* **EXERCISE DATA**:
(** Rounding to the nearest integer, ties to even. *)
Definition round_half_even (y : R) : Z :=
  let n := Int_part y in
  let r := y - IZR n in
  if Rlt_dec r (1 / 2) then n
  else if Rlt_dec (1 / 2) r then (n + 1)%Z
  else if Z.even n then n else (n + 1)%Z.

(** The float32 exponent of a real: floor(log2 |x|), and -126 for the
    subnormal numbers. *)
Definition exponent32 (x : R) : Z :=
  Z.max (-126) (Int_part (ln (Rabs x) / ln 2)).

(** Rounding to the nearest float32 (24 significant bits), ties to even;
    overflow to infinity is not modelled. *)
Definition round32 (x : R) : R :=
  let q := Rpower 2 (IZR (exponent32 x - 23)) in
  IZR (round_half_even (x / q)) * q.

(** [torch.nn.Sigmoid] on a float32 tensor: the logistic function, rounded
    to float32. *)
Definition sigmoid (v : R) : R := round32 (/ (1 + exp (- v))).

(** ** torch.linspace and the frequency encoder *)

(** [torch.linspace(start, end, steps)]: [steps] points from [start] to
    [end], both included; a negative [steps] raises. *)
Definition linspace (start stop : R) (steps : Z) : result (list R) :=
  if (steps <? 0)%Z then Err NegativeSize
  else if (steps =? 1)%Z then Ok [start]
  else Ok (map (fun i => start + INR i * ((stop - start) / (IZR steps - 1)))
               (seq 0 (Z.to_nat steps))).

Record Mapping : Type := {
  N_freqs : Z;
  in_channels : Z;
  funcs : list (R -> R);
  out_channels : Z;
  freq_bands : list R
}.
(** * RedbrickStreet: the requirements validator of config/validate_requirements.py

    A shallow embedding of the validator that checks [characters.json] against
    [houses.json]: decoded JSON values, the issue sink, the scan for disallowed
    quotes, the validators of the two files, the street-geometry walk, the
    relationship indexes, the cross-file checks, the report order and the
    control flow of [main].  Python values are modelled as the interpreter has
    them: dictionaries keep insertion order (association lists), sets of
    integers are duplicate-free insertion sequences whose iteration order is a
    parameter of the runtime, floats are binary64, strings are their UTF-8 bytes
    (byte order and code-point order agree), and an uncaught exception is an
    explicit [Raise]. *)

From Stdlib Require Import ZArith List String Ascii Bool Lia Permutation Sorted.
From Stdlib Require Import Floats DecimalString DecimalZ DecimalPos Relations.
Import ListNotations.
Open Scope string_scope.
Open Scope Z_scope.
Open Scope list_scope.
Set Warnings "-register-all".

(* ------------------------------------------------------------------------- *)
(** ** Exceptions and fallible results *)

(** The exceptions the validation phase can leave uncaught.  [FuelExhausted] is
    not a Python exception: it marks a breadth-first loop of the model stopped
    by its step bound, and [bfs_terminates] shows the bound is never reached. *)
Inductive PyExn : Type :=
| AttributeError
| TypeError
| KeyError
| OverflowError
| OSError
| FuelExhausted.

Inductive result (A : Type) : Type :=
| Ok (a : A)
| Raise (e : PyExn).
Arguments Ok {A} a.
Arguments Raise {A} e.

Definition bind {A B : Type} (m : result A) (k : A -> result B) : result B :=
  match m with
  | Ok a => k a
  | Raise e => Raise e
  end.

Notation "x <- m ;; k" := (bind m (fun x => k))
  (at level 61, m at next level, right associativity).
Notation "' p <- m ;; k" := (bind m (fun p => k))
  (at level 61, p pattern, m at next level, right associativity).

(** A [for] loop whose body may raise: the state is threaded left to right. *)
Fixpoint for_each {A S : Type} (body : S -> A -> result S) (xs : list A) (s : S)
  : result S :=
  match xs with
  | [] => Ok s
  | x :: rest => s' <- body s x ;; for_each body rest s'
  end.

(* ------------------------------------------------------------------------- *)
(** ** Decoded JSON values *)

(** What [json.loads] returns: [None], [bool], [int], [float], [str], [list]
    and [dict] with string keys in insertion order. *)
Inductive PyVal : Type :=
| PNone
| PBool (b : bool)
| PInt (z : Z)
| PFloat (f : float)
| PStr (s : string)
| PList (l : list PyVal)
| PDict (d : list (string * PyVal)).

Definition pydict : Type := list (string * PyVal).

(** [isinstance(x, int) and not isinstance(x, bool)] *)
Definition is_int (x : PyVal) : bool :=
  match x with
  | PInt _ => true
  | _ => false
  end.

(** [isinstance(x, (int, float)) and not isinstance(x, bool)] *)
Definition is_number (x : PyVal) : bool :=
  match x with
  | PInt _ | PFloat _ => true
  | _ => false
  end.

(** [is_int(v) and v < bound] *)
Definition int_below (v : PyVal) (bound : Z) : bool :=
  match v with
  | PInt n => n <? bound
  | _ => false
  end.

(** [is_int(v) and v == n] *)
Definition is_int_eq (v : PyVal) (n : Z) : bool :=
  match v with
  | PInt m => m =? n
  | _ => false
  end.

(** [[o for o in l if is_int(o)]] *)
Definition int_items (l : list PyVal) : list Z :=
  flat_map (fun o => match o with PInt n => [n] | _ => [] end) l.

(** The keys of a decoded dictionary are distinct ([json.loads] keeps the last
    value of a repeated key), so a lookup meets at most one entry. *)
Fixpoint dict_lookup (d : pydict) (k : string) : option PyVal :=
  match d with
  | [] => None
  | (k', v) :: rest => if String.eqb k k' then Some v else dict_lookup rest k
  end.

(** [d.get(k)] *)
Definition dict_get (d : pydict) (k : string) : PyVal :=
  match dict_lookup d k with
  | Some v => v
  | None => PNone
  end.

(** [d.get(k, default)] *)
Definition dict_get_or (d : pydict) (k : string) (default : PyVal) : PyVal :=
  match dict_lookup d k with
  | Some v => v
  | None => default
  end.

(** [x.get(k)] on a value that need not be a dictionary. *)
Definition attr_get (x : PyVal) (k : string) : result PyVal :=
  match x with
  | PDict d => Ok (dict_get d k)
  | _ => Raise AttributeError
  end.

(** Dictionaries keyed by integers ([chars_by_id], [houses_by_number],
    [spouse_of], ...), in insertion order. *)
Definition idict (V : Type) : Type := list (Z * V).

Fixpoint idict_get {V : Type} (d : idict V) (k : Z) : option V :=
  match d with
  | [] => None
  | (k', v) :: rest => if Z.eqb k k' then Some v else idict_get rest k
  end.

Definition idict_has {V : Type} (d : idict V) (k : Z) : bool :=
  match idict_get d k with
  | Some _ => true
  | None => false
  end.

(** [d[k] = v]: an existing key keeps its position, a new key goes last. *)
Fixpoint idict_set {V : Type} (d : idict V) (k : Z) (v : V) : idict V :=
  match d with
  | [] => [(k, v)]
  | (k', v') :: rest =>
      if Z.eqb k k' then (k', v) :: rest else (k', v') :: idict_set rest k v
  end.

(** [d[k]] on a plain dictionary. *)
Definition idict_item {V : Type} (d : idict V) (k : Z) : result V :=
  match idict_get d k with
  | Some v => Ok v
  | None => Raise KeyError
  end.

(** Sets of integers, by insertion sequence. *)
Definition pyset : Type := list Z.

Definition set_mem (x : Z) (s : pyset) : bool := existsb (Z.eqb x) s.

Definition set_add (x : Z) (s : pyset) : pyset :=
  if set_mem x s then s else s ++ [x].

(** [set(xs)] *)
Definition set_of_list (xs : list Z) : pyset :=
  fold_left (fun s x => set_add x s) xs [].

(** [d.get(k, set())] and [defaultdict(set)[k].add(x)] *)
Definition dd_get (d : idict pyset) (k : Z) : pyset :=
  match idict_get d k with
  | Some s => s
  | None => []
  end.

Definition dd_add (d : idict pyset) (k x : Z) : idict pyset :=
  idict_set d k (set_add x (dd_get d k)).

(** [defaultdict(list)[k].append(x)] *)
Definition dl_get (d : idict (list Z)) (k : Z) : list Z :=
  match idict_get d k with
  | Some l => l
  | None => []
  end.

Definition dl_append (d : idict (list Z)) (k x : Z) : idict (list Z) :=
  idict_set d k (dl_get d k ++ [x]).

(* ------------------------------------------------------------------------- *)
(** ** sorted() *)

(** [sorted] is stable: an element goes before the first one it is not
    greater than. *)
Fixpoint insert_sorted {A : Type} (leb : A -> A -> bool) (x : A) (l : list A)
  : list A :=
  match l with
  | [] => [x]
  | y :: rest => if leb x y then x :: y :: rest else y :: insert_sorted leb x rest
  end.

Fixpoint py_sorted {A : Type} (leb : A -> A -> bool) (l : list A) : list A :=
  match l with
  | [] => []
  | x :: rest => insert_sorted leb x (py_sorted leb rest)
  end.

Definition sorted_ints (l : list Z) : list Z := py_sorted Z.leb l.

* **INSTRUCTIONS FOR THE TASK**:
Bring together all lines in the records where the word "isinstance" is found.

* **EXPECTED ANSWER**:
(** [isinstance(x, int) and not isinstance(x, bool)] *)
(** [isinstance(x, (int, float)) and not isinstance(x, bool)] *)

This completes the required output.